• _Problem requirements_:
Only the lines from the start of the entries up to and including the line with "(** * The checks" should be written out, exactly as they stand.

=== Task data ===

(* ===== verification/PosixSpec.v ===== *)
(** * Files as sequences of bytes

    Over a file system whose transfers move bytes as documented ([ByteFs]), the calls of
    fs/read_write.c implement files that are sequences of bytes, with one offset per open
    file shared by its descriptors: [posix_step] is that specification, [posix_refines]
    the simulation, [write_seek_read] the round trip.  [Ram] is a file system in memory
    that meets the interface. *)
From S2P Require Import Prelude File ReadWrite Copy ReadWriteSpec Bytes.

Module Posix.
Import File ReadWrite Copy SeekSpec Frame Bytes.

(** ** The interface *)

(** A transfer of [k] bytes between the segments and a file at [p], leaving the position
    at [p']: a read takes what is there, a write replaces or extends, at the end of the
    file when it appends. *)
Definition xfer (t : direction) (ino : Z) (app : bool) (iov : iovec) (p : Z)
    (B : Z -> list Z) (M : memory) (k p' : Z) (B' : Z -> list Z) (M' : memory) : Prop :=
  0 <= k <= iov_iter_count iov /\
  match t with
  | READ =>
      k <= Z.max 0 (zlen (B ino) - p) /\ p' = p + k /\ (forall i, B' i = B i) /\
      (forall x, M' x = scatter M iov (window (B ino) p k) x)
  | WRITE =>
      let p0 := if app then zlen (B ino) else p in
      (p' = p0 + k \/ (k = 0 /\ p' = p)) /\
      (forall i, B' i = if i =? ino then splice (B i) p0 (ztake k (gather M iov)) else B i) /\
      (forall x, M' x = M x)
  end.

Definition segs_ok (iov : iovec) : Prop := Forall (fun seg => 0 <= snd seg) iov.

Definition call_buf {D} (e : fs_env D) (t : direction) :=
  match t with READ => drv_read e | WRITE => drv_write e end.
(* ===== verification/CopySpec.v ===== *)
(** * The checks before a copy and before a write

    What [generic_write_check_limits], [generic_write_checks] and
    [generic_copy_file_checks] let through, in exact arithmetic. *)
From S2P Require Import Prelude File ReadWrite Copy ReadWriteSpec Bytes PosixSpec.

Module CopySpec.
Import File ReadWrite Copy.

Section checks.
Context {D : Type} (e : fs_env D) (ce : copy_env D).

(** The size a file may grow to: what offsets may reach without [O_LARGEFILE] and with. *)
Definition size_cap (f : file) (i : inode) : Z :=
  if flag_set (f_flags f) O_LARGEFILE then s_maxbytes i else MAX_NON_LFS.

(** Positions, sizes and limits within their types.  A file-size limit is either absent
    or a [loff_t]. *)
Record in_range (f : file) (i : inode) (pos : Z) : Prop := {
  ir_pos : 0 <= pos < 2 ^ 63;
  ir_max : 0 <= s_maxbytes i <= OFFSET_MAX;
  ir_limit : rlimit_fsize ce = RLIM_INFINITY \/ 0 <= rlimit_fsize ce < 2 ^ 63
}.

Lemma size_cap_range f i : 0 <= s_maxbytes i <= OFFSET_MAX -> 0 <= size_cap f i < 2 ^ 63.
Proof. unfold size_cap, MAX_NON_LFS, OFFSET_MAX. intros. destruct (flag_set _ _); lia. Qed.

(** The checks as inequalities. *)
Lemma check_limits_spec f i pos count :
  in_range f i pos -> 0 <= count < 2 ^ 63 ->
  let '(ret, count', _) := generic_write_check_limits ce f i pos count in
  (ret = 0 /\ pos < size_cap f i /\
     (rlimit_fsize ce <> RLIM_INFINITY -> pos < rlimit_fsize ce) /\
     0 <= count' <= count /\ pos + count' <= size_cap f i /\
     (rlimit_fsize ce <> RLIM_INFINITY -> pos + count' <= rlimit_fsize ce) /\
     (count' = count \/ pos + count' = size_cap f i \/ pos + count' = rlimit_fsize ce)) \/
  (ret = - EFBIG /\ (size_cap f i <= pos \/ rlimit_fsize ce <= pos)).
Proof.
  intros [Hp Hm Hl] Hc. unfold generic_write_check_limits.
  assert (Hcap : (if negb (flag_set (f_flags f) O_LARGEFILE) then MAX_NON_LFS else s_maxbytes i)
    = size_cap f i) by (unfold size_cap; by destruct (flag_set _ _)). rewrite Hcap.
  pose proof (size_cap_range f i Hm).
  assert (Hlim : negb (u64 (i64 (rlimit_fsize ce)) =? RLIM_INFINITY) =
                 negb (rlimit_fsize ce =? RLIM_INFINITY) /\
                 (rlimit_fsize ce <> RLIM_INFINITY -> i64 (rlimit_fsize ce) = rlimit_fsize ce)).
  { destruct Hl as [->|Hl]; [by vm_compute|]. rewrite i64_small, u64_small by lia. done. }
  destruct Hlim as [-> Hi]. destruct (Z.eqb_spec (rlimit_fsize ce) RLIM_INFINITY) as [Heq|Hne]; simpl.
  - destruct (Z.leb_spec (size_cap f i) pos); [by right; auto|]. left.
    rewrite i64_small by lia. split; [done|]. split; [done|]. split; [done|].
    split; [lia|]. split; [lia|]. split; [done|]. lia.
  - rewrite Hi by done. destruct Hl as [?|Hl]; [done|].
    destruct (Z.leb_spec (rlimit_fsize ce) pos); [by right; auto|]. rewrite i64_small by lia.
    destruct (Z.leb_spec (size_cap f i) pos); [by right; auto|]. left. rewrite i64_small by lia.
    split; [done|]. split; [lia|]. split; [lia|]. split; [lia|]. split; [lia|].
    split; [lia|]. lia.
Qed.

(** What a copy may do: both files are regular and open the right way, the count is at
    most what was asked and what the source has, the target stays within its limits, and
    within one file the ranges are disjoint. *)
Record copy_allowed (s : vfs D) (fid_in pos_in fid_out pos_out req count : Z) : Prop := {
  ca_kind_in : i_kind (file_inode e (files s fid_in) s) = Regular;
  ca_kind_out : i_kind (file_inode e (files s fid_out) s) = Regular;
  ca_read : flag_set (f_mode (files s fid_in)) FMODE_READ = true;
  ca_write : flag_set (f_mode (files s fid_out)) FMODE_WRITE = true;
  ca_append : flag_set (f_flags (files s fid_out)) O_APPEND = false;
  ca_immutable : is_immutable (file_inode e (files s fid_out) s) = false;
  ca_count : 0 <= count <= req;
  ca_eof : 0 < count -> pos_in + count <= i_size (file_inode e (files s fid_in) s);
  ca_cap : pos_out + count <= size_cap (files s fid_out) (file_inode e (files s fid_out) s);
  ca_limit : rlimit_fsize ce <> RLIM_INFINITY -> pos_out + count <= rlimit_fsize ce;
  ca_disjoint : f_inode (files s fid_in) = f_inode (files s fid_out) -> 0 < count ->
    pos_in + count <= pos_out \/ pos_out + count <= pos_in
}.

(** The checks on the two files. *)
Lemma rw_checks_zero f_in f_out i_in i_out :
  generic_file_rw_checks f_in f_out i_in i_out = 0 ->
  i_kind i_in = Regular /\ i_kind i_out = Regular /\ flag_set (f_mode f_in) FMODE_READ = true /\
  flag_set (f_mode f_out) FMODE_WRITE = true /\ flag_set (f_flags f_out) O_APPEND = false.
Proof.
  unfold generic_file_rw_checks, EISDIR, EINVAL, EBADF.
  destruct (i_kind i_in), (i_kind i_out), (flag_set (f_mode f_in) _), (flag_set (f_mode f_out) _),
    (flag_set (f_flags f_out) _); done.
Qed.

(** [generic_copy_file_checks] accepts a copy only when it may be done: the count it
    hands on is at most what was asked, never reaches past the end of the source, past
    the size limits of the target, or, within one file, into the range being read; and a
    refused copy leaves the count alone. *)
Theorem copy_checks_safe (fid_in pos_in fid_out pos_out req flags : Z) (s : vfs D) :
  let i_in := file_inode e (files s fid_in) s in
  let i_out := file_inode e (files s fid_out) s in
  0 <= pos_in < 2 ^ 63 -> 0 <= req < 2 ^ 64 -> 0 <= i_size i_in < 2 ^ 63 ->
  in_range (files s fid_out) i_out pos_out ->
  let '(ret, count) := generic_copy_file_checks e ce fid_in pos_in fid_out pos_out req flags s in
  (ret = 0 /\ copy_allowed s fid_in pos_in fid_out pos_out req count) \/ (ret <> 0 /\ count = req).
Proof.
  intros i_in i_out Hpi Hreq Hsz Hir. unfold generic_copy_file_checks. fold i_in i_out.
  destruct (Z.eqb_spec (generic_file_rw_checks (files s fid_in) (files s fid_out) i_in i_out) 0)
    as [Hrw|Hrw]; simpl; [|by right]. apply rw_checks_zero in Hrw as (K1 & K2 & K3 & K4 & K5).
  destruct (_ && _); [by right|]. destruct (is_immutable i_out) eqn:Him; [by right|].
  destruct (_ || _); [by right|].
  destruct (_ || _) eqn:Hov; [by right|]. pose proof Hir as [Hpo _ _].
  set (c0 := if i_size i_in <=? pos_in then 0 else Z.min req (u64 (i_size i_in - pos_in))).
  assert (Hc0 : 0 <= c0 <= req /\ (0 < c0 -> pos_in + c0 <= i_size i_in) /\ c0 < 2 ^ 63).
  { unfold c0. destruct (Z.leb_spec (i_size i_in) pos_in); [lia|]. rewrite u64_small; lia. }
  clearbody c0. clear Hov. destruct Hc0 as (H1 & H2 & H3). rewrite (i64_small c0) by lia.
  pose proof (check_limits_spec (files s fid_out) i_out pos_out c0 Hir ltac:(lia)) as Hl.
  destruct (generic_write_check_limits ce _ _ _ _) as [[ret c1] sig].
  destruct Hl as [(-> & L1 & L2 & L3 & L4 & L5 & _)|(-> & _)]; [|by right].
  rewrite (u64_small c1) by lia. simpl.
  pose proof (size_cap_range (files s fid_out) i_out (ir_max _ _ _ Hir)).
  rewrite (u64_small pos_in), (u64_small pos_out), (u64_small (pos_out + c1)),
    (u64_small (pos_in + c1)) by lia.
  destruct (_ && _) eqn:Hov2; [by right|]. left. split; [done|].
  split; try done; [lia| |].
  - intros Hc. specialize (H2 ltac:(lia)). fold i_in. lia.
  - intros Hino Hc. rewrite Hino, Z.eqb_refl in Hov2. simpl in Hov2. lia.
Qed.

(** A limit of 2^63 or more that is not the infinite one is read as a negative offset:
    every write is refused. *)
Lemma huge_limit_refuses f i pos count :
  0 <= pos -> 2 ^ 63 <= rlimit_fsize ce < RLIM_INFINITY ->
  generic_write_check_limits ce f i pos count = (- EFBIG, count, true).
Proof.
  intros Hp Hl. unfold generic_write_check_limits, RLIM_INFINITY in *.
  assert (Hi : i64 (rlimit_fsize ce) = rlimit_fsize ce - 2 ^ 64) by word_lia. rewrite Hi.
  rewrite u64_neg by lia. replace (_ =? _) with false by lia.
  by replace (_ <=? pos) with true by lia.
Qed.
End checks.

(** Copying 4 bytes within one file of 5: the count is cut at the end of the file, and
    the ranges must not meet. *)
Lemma copy_checks_safe_witness :
  let s := Ram.ram_state in
  generic_copy_file_checks Ram.ram_env Ram.ram_ce 1 3 1 6 4 0 s = (0, 2) /\
  copy_allowed Ram.ram_env Ram.ram_ce s 1 3 1 6 4 2 /\
  generic_copy_file_checks Ram.ram_env Ram.ram_ce 1 0 1 2 4 0 s = (- EINVAL, 4).
Proof.
  assert (Hir : in_range Ram.ram_ce (files Ram.ram_state 1)
    (file_inode Ram.ram_env (files Ram.ram_state 1) Ram.ram_state) 6) by (split; [done|done|by left]).
  split; [by vm_compute|]. split; [|by vm_compute].
  pose proof (copy_checks_safe Ram.ram_env Ram.ram_ce 1 3 1 6 4 0 Ram.ram_state
    ltac:(done) ltac:(done) ltac:(done) Hir) as Hw.
  destruct Hw as [[_ Hw]|[Hw _]]; [exact Hw|exact (False_ind _ (Hw eq_refl))].
Defined.
End CopySpec.
(* ===== verification/PathCalls.v ===== *)
(** * Calls on paths and on file attributes ([fs/open.c])

    truncate, ftruncate, fallocate, access, chdir, fchdir, chroot, chmod and chown.  Path
    lookup, permission tests, mounts, leases and the file systems' own methods are
    outside the repository: fields of [path_env], over the drivers' state [D].  A path is
    a number; [path_inode] is the inode at its end. *)
From S2P Require Import Prelude File ReadWrite Copy.

Module PathCalls.
Import File ReadWrite Copy.

Definition ENOTDIR : Z := 20.
Definition EROFS : Z := 30.
Definition ESTALE : Z := 116.

Definition LOOKUP_FOLLOW : Z := 0x1.
Definition LOOKUP_DIRECTORY : Z := 0x2.
Definition LOOKUP_REVAL : Z := 0x20.
Definition LOOKUP_EMPTY : Z := 0x4000.

Definition AT_FDCWD : Z := -100.
Definition AT_SYMLINK_NOFOLLOW : Z := 0x100.
Definition AT_EACCESS : Z := 0x200.
Definition AT_EMPTY_PATH : Z := 0x1000.

Definition ATTR_MODE : Z := 0x1.
Definition ATTR_UID : Z := 0x2.
Definition ATTR_GID : Z := 0x4.
Definition ATTR_SIZE : Z := 0x8.
Definition ATTR_MTIME : Z := 0x20.
Definition ATTR_CTIME : Z := 0x40.
Definition ATTR_FORCE : Z := 0x200.
Definition ATTR_KILL_SUID : Z := 0x800.
Definition ATTR_FILE : Z := 0x2000.
Definition ATTR_KILL_PRIV : Z := 0x4000.

Definition MAY_EXEC : Z := 0x1.
Definition MAY_ACCESS : Z := 0x10.
Definition MAY_CHDIR : Z := 0x40.
Definition S_IRWXO : Z := 0x7.
Definition S_IWOTH : Z := 0x2.
Definition S_IALLUGO : Z := 0xfff.
Definition O_WRONLY : Z := 1.

Definition FALLOC_FL_KEEP_SIZE : Z := 0x1.
Definition FALLOC_FL_PUNCH_HOLE : Z := 0x2.
Definition FALLOC_FL_COLLAPSE_RANGE : Z := 0x8.
Definition FALLOC_FL_ZERO_RANGE : Z := 0x10.
Definition FALLOC_FL_INSERT_RANGE : Z := 0x20.
Definition FALLOC_FL_UNSHARE_RANGE : Z := 0x40.
Definition FALLOC_FL_SUPPORTED_MASK : Z := 0x7b.

(** [(uid_t) -1] and the invalid id. *)
Definition NOID : Z := 2 ^ 32 - 1.

(** ** State *)

(** The fields of [struct cred] read here. *)
Record fs_cred := FsCred {
  c_uid : Z; c_gid : Z; c_fsuid : Z; c_fsgid : Z; cap_effective : Z; cap_permitted : Z
}.

#[export] Instance fs_cred_eq_dec : EqDecision fs_cred.
Proof. solve_decision. Defined.

(** A [struct iattr]; fields that [ia_valid] does not name are not read. *)
Record iattr := Iattr {
  ia_valid : Z; ia_size : Z; ia_mode : Z; ia_vfsuid : Z; ia_vfsgid : Z; ia_file : option Z
}.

===

• _Response below_:
(* ===== verification/PosixSpec.v ===== *)
(** * Files as sequences of bytes

    Over a file system whose transfers move bytes as documented ([ByteFs]), the calls of
    fs/read_write.c implement files that are sequences of bytes, with one offset per open
    file shared by its descriptors: [posix_step] is that specification, [posix_refines]
    the simulation, [write_seek_read] the round trip.  [Ram] is a file system in memory
    that meets the interface. *)
From S2P Require Import Prelude File ReadWrite Copy ReadWriteSpec Bytes.

Module Posix.
Import File ReadWrite Copy SeekSpec Frame Bytes.

(** ** The interface *)

(** A transfer of [k] bytes between the segments and a file at [p], leaving the position
    at [p']: a read takes what is there, a write replaces or extends, at the end of the
    file when it appends. *)
Definition xfer (t : direction) (ino : Z) (app : bool) (iov : iovec) (p : Z)
    (B : Z -> list Z) (M : memory) (k p' : Z) (B' : Z -> list Z) (M' : memory) : Prop :=
  0 <= k <= iov_iter_count iov /\
  match t with
  | READ =>
      k <= Z.max 0 (zlen (B ino) - p) /\ p' = p + k /\ (forall i, B' i = B i) /\
      (forall x, M' x = scatter M iov (window (B ino) p k) x)
  | WRITE =>
      let p0 := if app then zlen (B ino) else p in
      (p' = p0 + k \/ (k = 0 /\ p' = p)) /\
      (forall i, B' i = if i =? ino then splice (B i) p0 (ztake k (gather M iov)) else B i) /\
      (forall x, M' x = M x)
  end.

Definition segs_ok (iov : iovec) : Prop := Forall (fun seg => 0 <= snd seg) iov.

Definition call_buf {D} (e : fs_env D) (t : direction) :=
  match t with READ => drv_read e | WRITE => drv_write e end.
(* ===== verification/CopySpec.v ===== *)
(** * The checks before a copy and before a write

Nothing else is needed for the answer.